What do you get when you cross a ukulele with a transistor radio?

Want to hear about one of the cutest little planks in the annals of guitar history? Say hi to the Tombo Ukulet (Photo 1)—an adorable electric ukulele that’s perfect for an informal beach party or poolside barbeque that demands some Hawaiian music.

The Ukulet was created by the Tombo Musical Instrument Company of Japan. Established in 1917, Tombo is still in business today, primarily making harmonicas. But back in the mid 1960s, the company jumped into the electric guitar frenzy with a line of sparkly, celluloid-bedecked full-sized axes sold exclusively through Norman Sackheim’s Strum & Drum company in Chicago, under the brand name of Norma.

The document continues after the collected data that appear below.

(** The page calls of others. *)
Lemma outside_inv L s c : inv L s -> outside c = true -> call_ok (as_kv s) c -> wp (on_pages (run_call c)) (fun _ => inv L) (thrown L) s.
Proof.
  intros Hinv Hout Hok. pose proof (inv_pages _ _ Hinv) as Hk.
  assert (Hkept : wp (run_call c) (fun _ => pinv (ls_this (kv_store (as_kv s))) (length (kv_reservations (as_kv s))) (refs_of (as_store s) ++ L) (actives_of (as_store s)) (transfers_of s))
    (unchanged (as_kv s)) (as_kv s)).
  { assert (Hign : forall A (m : K A), wp m (fun _ => pinv (ls_this (kv_store (as_kv s))) (length (kv_reservations (as_kv s))) (refs_of (as_store s) ++ L) (actives_of (as_store s)) (transfers_of s))
      (unchanged (as_kv s)) (as_kv s) -> wp (ignore m) (fun _ => pinv (ls_this (kv_store (as_kv s))) (length (kv_reservations (as_kv s))) (refs_of (as_store s) ++ L)
      (actives_of (as_store s)) (transfers_of s)) (unchanged (as_kv s)) (as_kv s)).
    { intros A m Hm. unfold ignore. wp_step. eapply wp_conseq; [exact Hm|by intros a k Ha; apply wp_ret|done]. }
    destruct c; try done; cbn [run_call call_ok] in *; try apply Hign.
    - by apply resize_kept.
    - by apply reserve_device_kept.
    - by apply publish_device_kept.
    - by apply abort_device_kept.
    - by apply drop_device_kept.
    - by apply pin_kept.
    - by apply unpin_kept.
    - by apply attach_kept.
    - by apply rebind_kept.
    - by apply detach_kept. }
  apply wp_on_pages. eapply wp_conseq; [exact Hkept| |].
  - intros u k Hk'. by eapply inv_set_kv.
  - intros e k Hu He. rewrite Hu by (by intros ->). by rewrite set_kv_id.
Qed.

Lemma done_with_inv {A} L E (m : P A) s : wp m (fun _ => inv L) E s -> wp (done_with m) (fun _ => inv L) E s.
Proof. intros Hm. unfold done_with. wp_step. eapply wp_conseq; [exact Hm|by intros a t Ht; apply wp_ret|done]. Qed.
Lemma demo_protected_reachable : system_steps initial_system demo_protected.
Proof.
  assert (G : forall y y' z, system_steps y y' -> system_step y' z -> system_steps y z).
  { intros y y' z. induction 1; intros Hz; [eapply steps_trans; [exact Hz|apply steps_refl]|].
    eapply steps_trans; [done|auto]. }
  eapply G; [apply demo_blocked_reachable|apply demo_protected_step].
Qed.

Lemma blocked_head_is_protectable_witness :
  exists s' b, protect_blocked_head 12 demo_active 5 (sy_scheduler demo_blocked) = (s', Ok b).
Proof.
  destruct (blocked_head_is_protectable demo_blocked 12 5) as (s' & p & E & _).
  - apply demo_blocked_reachable.
  - reflexivity.
  - reflexivity.
  - discriminate.
  - discriminate.
  - cbn. unfold U64_MAX. lia.
  - exists s'. eexists. exact E.
Defined.

Lemma donors_are_frozen_witness :
  Forall (fun r => borrows demo_protection r = negb (is_donor demo_protection (sn_request_id r)))
    (sy_members demo_protected).
Proof.
  apply (donors_are_frozen demo_protected demo_protected demo_protection demo_protection);
    [apply demo_protected_reachable|apply steps_refl|reflexivity|reflexivity|reflexivity].
Defined.

Lemma backfill_grant_stays_bound_witness :
  exists p p', protection_ (sy_scheduler demo_protected) = Some p /\
    protection_ (sy_scheduler demo_protected) = Some p' /\ p' = p.
Proof.
  destruct (backfill_grant_stays_bound demo_protected demo_protected 13 4 5 (mkGrant 13 Persistent 1 5 4))
    as (p & p' & H1 & H2 & H3 & _);
    [apply demo_protected_reachable|reflexivity|apply steps_refl|reflexivity|].
  exists p, p'. split; [exact H1|split; [exact H2|exact H3]].
Defined.

Lemma units_do_not_starve_witness :
  exists a1 a2, run_units true [(true, true); (true, true)] !! 0%nat = Some a1 /\
    run_units true [(true, true); (true, true)] !! 1%nat = Some a2 /\ (a1 = Decode \/ a2 = Decode).
Proof.
  destruct (units_do_not_starve true [(true, true); (true, true)] 0 true true true true)
    as (a1 & a2 & H1 & H2 & H3 & _); [reflexivity|reflexivity|].
  exists a1, a2. split; [exact H1|split; [exact H2|apply H3; reflexivity]].
Defined.

Definition demo_request (state : EngineRequestState) : RequestRecord :=
  mkRequestRecord 11 state false (Some (mkBudget 9 OutputLimit)) (Some 77) 3 0 NoBackfill
    (fun n => n) [1; 2].

Lemma round_membership_exact_witness :
  map rr_lane [mkRoundRow 1 77 9] = [1].
Proof.
  destruct (round_membership_exact [None; Some (demo_request DecodeReady)] [mkRoundRow 1 77 9])
    as (_ & E & _); [reflexivity|]. rewrite E. reflexivity.
Defined.

Lemma control_membership_rectangular_witness :
  vsize [1; 2] = 2 * vsize [1].
Proof.
  apply (control_membership_rectangular [None; Some (demo_request ControlReady)]
           (mkControl [1] [77] [1; 2] 2)); [|reflexivity].
  intros r Hr. apply elem_of_cons in Hr as [Hr|Hr]; [discriminate Hr|].
  apply list_elem_of_singleton in Hr. injection Hr as ->. vm_compute. discriminate.
Defined.
Lemma grow_lane_spec ext n : forall s lane owned,
  store_ok ext s -> (lane_physical_groups_ s).[lane] = Some owned ->
  (n <= length (free_physical_groups_ s))%nat ->
  exists s', grow_lane p lane n s = Ok s' /\ grown ext lane owned (take n (free_physical_groups_ s)) s s'.
Proof.
  induction n as [|n IH]; intros s lane owned Hok Hown Hn.
  - exists s. split; [done|]. split; [done| |done|by split].
    cbn [take]. rewrite app_nil_r. symmetry. by apply vset_id.
  - cbn [grow_lane]. unfold vat. rewrite Hown. cbn [mbind result_bind].
    destruct (free_physical_groups_ s) as [|g free] eqn:Hfree; [cbn in Hn; lia|].
    pose proof (grow_one ext s lane owned g free Hok Hown Hfree) as [Hok1 Hg1 _ Hc1].
    cbv zeta in *. set (s1 := map_group _ _ _ _ _) in *. assert (Hf1 : free_physical_groups_ s1 = free) by done.
    destruct (IH s1 lane (owned ++ [g])) as (s2 & Hrun & [Hok2 Hg2 Hf2 Hc2]).
    + done.
    + rewrite Hg1. apply vget_vset_eq. by apply vget_Some_bounds in Hown.
    + rewrite Hf1. cbn in Hn. lia.
    + exists s2. rewrite Hf1 in *. split; [done|]. split.
      * done.
      * rewrite Hg2, Hg1, vset_vset_eq, <- app_assoc. done.
      * cbn [take]. rewrite Hfree, Hf2 at 1. done.
      * cbn [take]. rewrite vsize_cons. rewrite vsize_app in Hc2. change (vsize [g]) with 1 in *.
        eapply (same_cells_trans lane _ (vsize owned + 1)); [|exact Hc1|].
        -- pose proof (vsize_nonneg (take n free)). lia.
        -- by replace (vsize owned + (1 + vsize (take n free))) with (vsize owned + 1 + vsize (take n free)) by lia.
Qed.

(** The cells of the logical groups [lo .. hi - 1] of a lane are empty. *)
Definition cleared (lane lo hi : Z) (s : GroupStore) : Prop :=
  (forall x, 0 <= x < A -> lo <= x / 4 < hi -> (host_attention_table_ s).[lane * A + x] = Some (-1)) /\
  (forall x, 0 <= x < I -> lo <= x < hi -> (host_indexer_table_ s).[lane * I + x] = Some (-1)).

Lemma unmap_cleared lane log s :
  sizes_ok s -> 0 <= lane < C -> 0 <= log <= 8192 -> cleared lane log (log + 1) (unmap_group p lane log s).
Proof.
  intros [Ha Hi] Hlane Hlog.
  assert (Hpages : forall q, 0 <= q < 4 -> attention_page log q = log * 4 + q)
    by (intros; apply attention_page_small; lia).
  split; intros x Hx Hin.
  - unfold unmap_group. rewrite write_entries_att by (done || lia).
    by rewrite Z.eqb_refl, (proj2 (Z.eqb_eq (x / 4) log)) by lia.
  - unfold unmap_group. rewrite write_entries_idx by (done || lia).
    by rewrite Z.eqb_refl, (proj2 (Z.eqb_eq x log)) by lia.
Qed.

I suppose a good player could coax compelling tones from the Ukulet’s unique blade pickup, given a nice amp and
some creative tunings.

Tombo, which translates to “Dragonfly,” had its own interesting take on electric instrument design that was clearly evident in its line of crazy and colorful basses and four-pickup guitars. Case in point: Back then, Tombo was the only Japanese guitar maker to offer orange sparkle guitars. Gonzo!

In May of 1965, Tombo released this granddaddy of all electric ukes. The company was advertising the heck out of its original Ukulet lines and there are all sorts of vintage-cool magazine ads to be found in the Japanese publications of the time. Unfortunately, Tombo’s contribution to guitar evolution was short-lived; within a year or two, they abandoned electric guitar and uke production.

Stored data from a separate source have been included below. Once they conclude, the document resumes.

(* ===== verification/LaneRounds.v ===== *)
(** The transactions of the lane ledger
    (src/src/targets/qwen3_8_flash_next/impl/lane_ledger.cpp): opening a
    decode round succeeds as a whole or changes nothing, rolling it back
    restores the ledger, and committing it advances exactly the accepted
    lanes. *)

From S2P Require Import Prelude Ple SlotRing LaneLedger.

(** * The dry run *)

Definition row_of (r : LaneStepRequest) : Z * Z := (lh_lane (rq_handle r), groups_for (rq_token_index r)).

Definition request_lane (r : LaneStepRequest) : Z := lh_lane (rq_handle r).

(** The groups a row still needs. *)
Definition needed (s : GroupStore) (row : Z * Z) : Z :=
  match (lane_physical_groups_ s).[fst row] with
  | Some owned => if vsize owned <? snd row then snd row - vsize owned else 0
  | None => 0
  end.

Definition request_ok (l : FlashNextLaneLedger) (r : LaneStepRequest) : Prop :=
  exists info owned, (lanes_ l).[request_lane r] = Some info /\ li_state info = Active /\
    li_owner info = lh_owner (rq_handle r) /\ li_epoch info = lh_epoch (rq_handle r) /\
    rq_token_index r = li_committed_frontier info /\ 0 <= rq_token_index r < max_context l /\
    (lane_physical_groups_ (g_store l)).[request_lane r] = Some owned.

Record dry_ok (l : FlashNextLaneLedger) (seen : list LaneStepRequest) (d : DryRun) : Prop := {
  dk_mask : mask_repr (dr_lane_mask d) (map request_lane seen);
  dk_rows : dr_rows d = map row_of seen;
  dk_nodup : NoDup (map request_lane seen);
  dk_total : dr_total_groups_needed d = zsum (map (needed (g_store l)) (dr_rows d));
  dk_requests : Forall (request_ok l) seen;
}.

Lemma mask_repr_ext mask seen seen' :
  (forall x, x ∈ seen <-> x ∈ seen') -> mask_repr mask seen -> mask_repr mask seen'.
Proof. intros He Hm i Hi. rewrite (Hm i Hi). by apply bool_decide_ext. Qed.

Lemma dry_run_request_ok l meta seen d req d' :
  max_concurrency l <= 32 -> rq_token_index req <= I32_MAX ->
  dry_ok l seen d -> dry_run_request l meta d req = Ok d' -> dry_ok l (seen ++ [req]) d'.
Proof.
  intros Hmax Hidx [Hm Hrows Hnd Htot Hreq] H. unfold dry_run_request in H.
  apply bind_Ok in H as (info & Hv & H). apply bind_Ok in H as (? & Hbit%throw_if_Ok & H).
  apply bind_Ok in H as (? & Hfront%throw_if_Ok & H). apply bind_Ok in H as (? & Hrange%throw_if_Ok & H).
  apply bind_Ok in H as (ple & _ & H). apply bind_Ok in H as (owned & Hown%vat_Ok & [= <-]).
  apply validate_handle_Ok in Hv as (Hi & Hs & Ho & He & Hlane).
  rewrite (mask_repr_test _ _ _ Hm) in Hbit by lia. apply negb_false_iff, negb_true_iff, bool_decide_eq_false in Hbit.
  simp_bool.
  split; cbn [dr_lane_mask dr_rows dr_total_groups_needed]; rewrite ?map_app.
  - eapply mask_repr_ext; [|apply mask_repr_set; [exact Hm|lia]]. set_solver.
  - by rewrite Hrows.
  - cbn [map]. apply NoDup_app. split; [done|]. split; [|apply NoDup_singleton].
    intros lane Hx ->%list_elem_of_singleton. done.
  - rewrite zsum_app, Htot, Hrows. f_equal. cbn [map]. rewrite zsum_cons. unfold needed. cbn [fst snd].
    rewrite Hown. change (zsum []) with 0. lia.
  - apply Forall_app. split; [done|]. apply Forall_cons_2; [|constructor]. exists info, owned.
    assert (rq_token_index req < max_context l) by (rewrite wrap32_small in * by (unfold I32_MAX, U32_MAX in *; lia); lia).
    unfold request_lane. auto 10 with lia.
Qed.

Lemma dry_run_ok l meta : forall requests seen d d',
  max_concurrency l <= 32 -> Forall (fun r => rq_token_index r <= I32_MAX) requests ->
  dry_ok l seen d -> rfor (dry_run_request l meta) d requests = Ok d' -> dry_ok l (seen ++ requests) d'.
Proof.
  induction requests as [|r requests IH]; intros seen d d' Hmax Hidx Hd H; cbn [rfor] in H.
  - injection H as <-. by rewrite app_nil_r.
  - apply Forall_cons_1 in Hidx as [Hr Hidx]. apply bind_Ok in H as (d1 & H1 & H2).
    rewrite cons_middle, app_assoc. eapply IH; [done|done| |exact H2]. by eapply dry_run_request_ok.
Qed.

(** * Assigning groups *)

(** What assigning groups to the rows [rows] of a ledger [l] leaves. *)
Record assigned (ext : list Z) (l : FlashNextLaneLedger) (rows : list (Z * Z)) (l' : FlashNextLaneLedger) : Prop := {
  as_ok : ledger_ok ext l';
  as_plan : plan_ l' = plan_ l;
  as_lanes : lanes_ l' = lanes_ l;
  as_tx : g_tx l' = set_previous_counts (previous_group_counts_ (g_tx l')) (g_tx l);
  as_free : vsize (free_physical_groups_ (g_store l')) + zsum (map (needed (g_store l)) rows) =
              vsize (free_physical_groups_ (g_store l));
  as_rows : forall lane req, (lane, req) ∈ rows -> exists owned fresh,
    (lane_physical_groups_ (g_store l)).[lane] = Some owned /\
    (lane_physical_groups_ (g_store l')).[lane] = Some (owned ++ fresh) /\
    req <= vsize (owned ++ fresh) /\
    (previous_group_counts_ (g_tx l')).[lane] = Some (vsize owned);
  as_other : forall lane, lane ∉ map fst rows ->
    (lane_physical_groups_ (g_store l')).[lane] = (lane_physical_groups_ (g_store l)).[lane];
}.

Lemma needed_nonneg s row : 0 <= needed s row.
Proof. unfold needed. case_match; [|lia]. destruct (Z.ltb_spec (vsize l) (snd row)); lia. Qed.

Lemma needed_total_nonneg s rows : 0 <= zsum (map (needed s) rows).
Proof. apply zsum_nonneg, Forall_map, Forall_forall. intros. apply needed_nonneg. Qed.

Lemma ledger_counts_size ext l : ledger_ok ext l -> vsize (previous_group_counts_ (g_tx l)) = vsize (lanes_ l).
Proof. intros H. rewrite (lo_lanes _ _ H). apply (lo_previous _ _ H). Qed.

Lemma assigned_step ext l rows l1 lane req info owned :
  assigned ext l rows l1 -> lane ∉ map fst rows ->
  (lanes_ l).[lane] = Some info -> li_state info <> Free ->
  (lane_physical_groups_ (g_store l)).[lane] = Some owned ->
  needed (g_store l) (lane, req) <= vsize (free_physical_groups_ (g_store l1)) ->
  exists l2, assign_groups (lane, req) l1 = (l2, Ok tt) /\ assigned ext l (rows ++ [(lane, req)]) l2.
Proof.
  intros [Hok Hp Hl Htx Hfree Hrows Hother] Hnew Hi Hnf Hown Hneed.
  assert (Hneed' : needed (g_store l) (lane, req) = Z.of_nat (Z.to_nat (req - vsize owned))).
  { unfold needed. cbn. rewrite Hown. destruct (Z.ltb_spec (vsize owned) req); lia. }
  assert (Hown1 : (lane_physical_groups_ (g_store l1)).[lane] = Some owned) by (by rewrite Hother).
  destruct (vget_Some_bounds _ _ _ Hi) as [Hb0 Hb1].
  destruct (grow_lane_spec (plan_ l1) (lo_plan _ _ Hok) ext (Z.to_nat (req - vsize owned)) (g_store l1) lane owned
              (lo_store _ _ Hok) Hown1) as (s2 & Hgrow & Hg); [unfold vsize in *; lia|].
  pose proof (assign_groups_ok ext (lane, req) l1 Hok) as (Hok2 & _ & _); [exists info; by rewrite Hl|].
  unfold assign_groups, mget, mlift, mput, mmodify, mbind, M_bind in *. unfold vat in *. rewrite Hown1 in *.
  cbn [plan_ g_store set_tx] in *. rewrite Hgrow in *. cbn [fst] in Hok2. eexists. split; [reflexivity|].
  pose proof (vget_Some_bounds _ _ _ Hown1) as [_ Hb2].
  pose proof (ledger_counts_size ext l1 Hok) as Hcs. rewrite Hl in Hcs.
  split; cbn [plan_ lanes_ g_tx g_store set_store set_tx set_previous_counts previous_group_counts_].
  - done.
  - done.
  - done.
  - rewrite Htx. by destruct (g_tx l).
  - rewrite map_app, zsum_app. cbn [map]. rewrite zsum_cons, Hneed'. change (zsum []) with 0.
    rewrite <- Hfree. rewrite (gr_free _ _ _ _ _ _ _ Hg), vsize_app. unfold vsize at 3. rewrite length_take.
    unfold vsize in *. lia.
  - intros x r [Hin|[= -> ->]%list_elem_of_singleton]%elem_of_app.
    + destruct (Hrows x r Hin) as (o & f & H1 & H2 & H3 & H4). exists o, f.
      assert (x <> lane) by (intros ->; apply Hnew; apply list_elem_of_In, (in_map fst _ (lane, r)); by apply list_elem_of_In).
      rewrite (gr_groups _ _ _ _ _ _ _ Hg), !vget_vset_ne by congruence. done.
    + exists owned, (take (Z.to_nat (req - vsize owned)) (free_physical_groups_ (g_store l1))).
      rewrite (gr_groups _ _ _ _ _ _ _ Hg), !vget_vset_eq by lia. split; [done|]. split; [done|]. split; [|done].
      rewrite vsize_app. unfold vsize in *. rewrite length_take. lia.
  - intros x Hx. rewrite map_app, not_elem_of_app, (gr_groups _ _ _ _ _ _ _ Hg) in *.
    destruct Hx as [Hx1 Hx2]. cbn in Hx2. rewrite vget_vset_ne; [by apply Hother|]. set_solver.
Qed.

But dig this lesson in efficiency: The handy case, which has some surprising hidden compartments, also doubles as a portable amp that can be powered by either batteries or AC (Photo 2). Pumping out about 4 watts, the amp sounds like an old transistor radio on steroids.

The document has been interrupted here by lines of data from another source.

Lemma holds_other t : rt_key t <> (p, i) -> holds_replica ks t -> holds_replica (<[p := k']> ks) t.
Proof.
  intros Hne (l & q & Hl & Hv & Hq & Hon). unfold holds_replica. destruct (decide (rt_store t = p)) as [E|E].
  - assert (lh_index (rt_page t) <> i) by (intros <-; apply Hne; unfold rt_key; by rewrite E).
    rewrite E in *. rewrite Hk in Hl. injection Hl as <-. exists k', q.
    rewrite list_lookup_insert_eq by (by eapply lookup_lt_Some). rewrite upd_valid_other by done.
    split; [done|]. split; [done|]. split; [|done]. by rewrite (rw_pages _ _ _ _ Hrw), vget_vset_ne.
  - exists l, q. rewrite list_lookup_insert_ne by done. done.
Qed.

Lemma pin_other t : pt_key t <> (p, i) -> holds_pin ks t -> holds_pin (<[p := k']> ks) t.
Proof.
  intros Hne (l & Hl & Hv). unfold holds_pin. destruct (decide (fst t = p)) as [E|E].
  - assert (lh_index (snd t) <> i) by (intros <-; apply Hne; unfold pt_key; by rewrite E).
    rewrite E in *. rewrite Hk in Hl. injection Hl as <-. exists k'.
    rewrite list_lookup_insert_eq by (by eapply lookup_lt_Some). by rewrite upd_valid_other.
  - exists l. by rewrite list_lookup_insert_ne.
Qed.

(** The tokens [T] of the page become [T']. *)
Lemma ptoks_upd T T' R P P' :
  ptoks specs (T ++ R) P ks ->
  (p, i) ∉ map rt_key R -> Forall (fun t => rt_key t = (p, i)) T ->
  (T' = [] \/ exists t, T' = [t] /\ rt_key t = (p, i) /\ page_valid (kv_store k') (rt_page t) = true /\ replica_on pg' t) ->
  (pg_host_replica pg' <> None -> T' <> []) ->
  (forall key, key <> (p, i) -> pin_count P' key = pin_count P key) ->
  Forall (fun t => holds_pin ks t /\ (pt_key t = (p, i) -> page_valid (kv_store k') (snd t) = true)) P' ->
  pin_count P' (p, i) <= pg_source_pins pg' -> pe_page specs p i pg' ->
  ptoks specs (T' ++ R) P' (<[p := k']> ks).
Proof.
  intros [H1 H2 H0 H3 H4 H5 H6 H7] Hfresh HT HT' Hhost Hcnt Hpin Hpins Hpage.
  apply Forall_app in H3 as [_ H3]. rewrite map_app in H4. apply NoDup_app in H4 as (_ & _ & H4).
  assert (Hne : forall t, t ∈ R -> rt_key t <> (p, i)).
  { intros t Ht E. apply Hfresh. rewrite <- E. by apply list_elem_of_fmap_2. }
  constructor.
  - by apply Forall_insert.
  - rewrite list_fmap_insert, list_insert_id; [done|]. rewrite list_lookup_fmap, Hk. cbn. by rewrite Hspec.
  - intros q l j pgj Hl Hj. destruct (upd_lookup _ _ Hl) as [[-> ->]|[Hq Hl']]; [|by eapply H0].
    destruct (upd_page _ _ Hj) as [[-> ->]|[_ Hj']]; [done|by eapply H0].
  - apply Forall_app. split; [|apply Forall_forall; intros t Ht; apply holds_other; [by apply Hne|by eapply Forall_forall in H3]].
    destruct HT' as [->|(t & -> & Hkey & Hv & Hon)]; [done|]. apply Forall_cons_2; [|done]. injection Hkey as Es Ei.
    exists k', pg'. rewrite Es, list_lookup_insert_eq by (by eapply lookup_lt_Some). split; [done|]. split; [done|].
    rewrite Ei, (rw_pages _ _ _ _ Hrw), vget_vset_eq by (by eapply vget_Some_bounds). done.
  - rewrite map_app. apply NoDup_app. split; [|split; [|done]].
    + destruct HT' as [->|(t & -> & _)]; [constructor|apply NoDup_singleton].
    + intros key Hin. destruct HT' as [->|(t & -> & Hkey & _)]; [by apply elem_of_nil in Hin|].
      apply list_elem_of_singleton in Hin as ->. by rewrite Hkey.
  - intros q l j pgj Hl Hj Hh. rewrite map_app, elem_of_app. destruct (upd_lookup _ _ Hl) as [[-> ->]|[Hq Hl']].
    + destruct (upd_page _ _ Hj) as [[-> ->]|[Hji Hj']].
      * left. destruct HT' as [->|(t & -> & Hkey & _)]; [by destruct (Hhost Hh)|]. rewrite <- Hkey. by left.
      * right. specialize (H5 _ _ _ _ Hk Hj' Hh). rewrite map_app in H5. apply elem_of_app in H5 as [Hin|]; [|done].
        apply list_elem_of_fmap in Hin as (t & E & Ht). rewrite Forall_forall in HT. rewrite (HT _ Ht) in E. naive_solver.
    + right. specialize (H5 _ _ _ _ Hl' Hj Hh). rewrite map_app in H5. apply elem_of_app in H5 as [Hin|]; [|done].
      apply list_elem_of_fmap in Hin as (t & E & Ht). rewrite Forall_forall in HT. rewrite (HT _ Ht) in E. naive_solver.
  - eapply Forall_impl; [exact Hpin|]. intros t [Ht Hi]. destruct (decide (pt_key t = (p, i))) as [E|E]; [|by apply pin_other].
    exists k'. pose proof E as E'. injection E' as E1 _. rewrite E1, list_lookup_insert_eq by (by eapply lookup_lt_Some). auto.
  - intros q l j pgj Hl Hj. destruct (upd_lookup _ _ Hl) as [[-> ->]|[Hq Hl']].
    + destruct (upd_page _ _ Hj) as [[-> ->]|[Hji Hj']]; [done|]. rewrite Hcnt by naive_solver. by eapply H7.
    + rewrite Hcnt by naive_solver. by eapply H7.
Qed.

These Ukulets are exceedingly rare and were primarily sold in Japan. When you do find one, they’re usually of the 4-string variety, but leave it to yours truly to stumble upon a 6-string version. The scale length is approximately 17.5" and the whole instrument measures around 26". As I said, it’s just so cute—though it really looks odd strapped to my extra-large body. I honestly don’t know what to do with this little guy, other than add a layer of fuzz and make noise. But I suppose a good player could coax compelling tones from the Ukulet’s unique blade pickup, given a nice amp and some creative tunings. One thing is certain: This isn’t another Strat or Tele knockoff, and that alone makes me smile.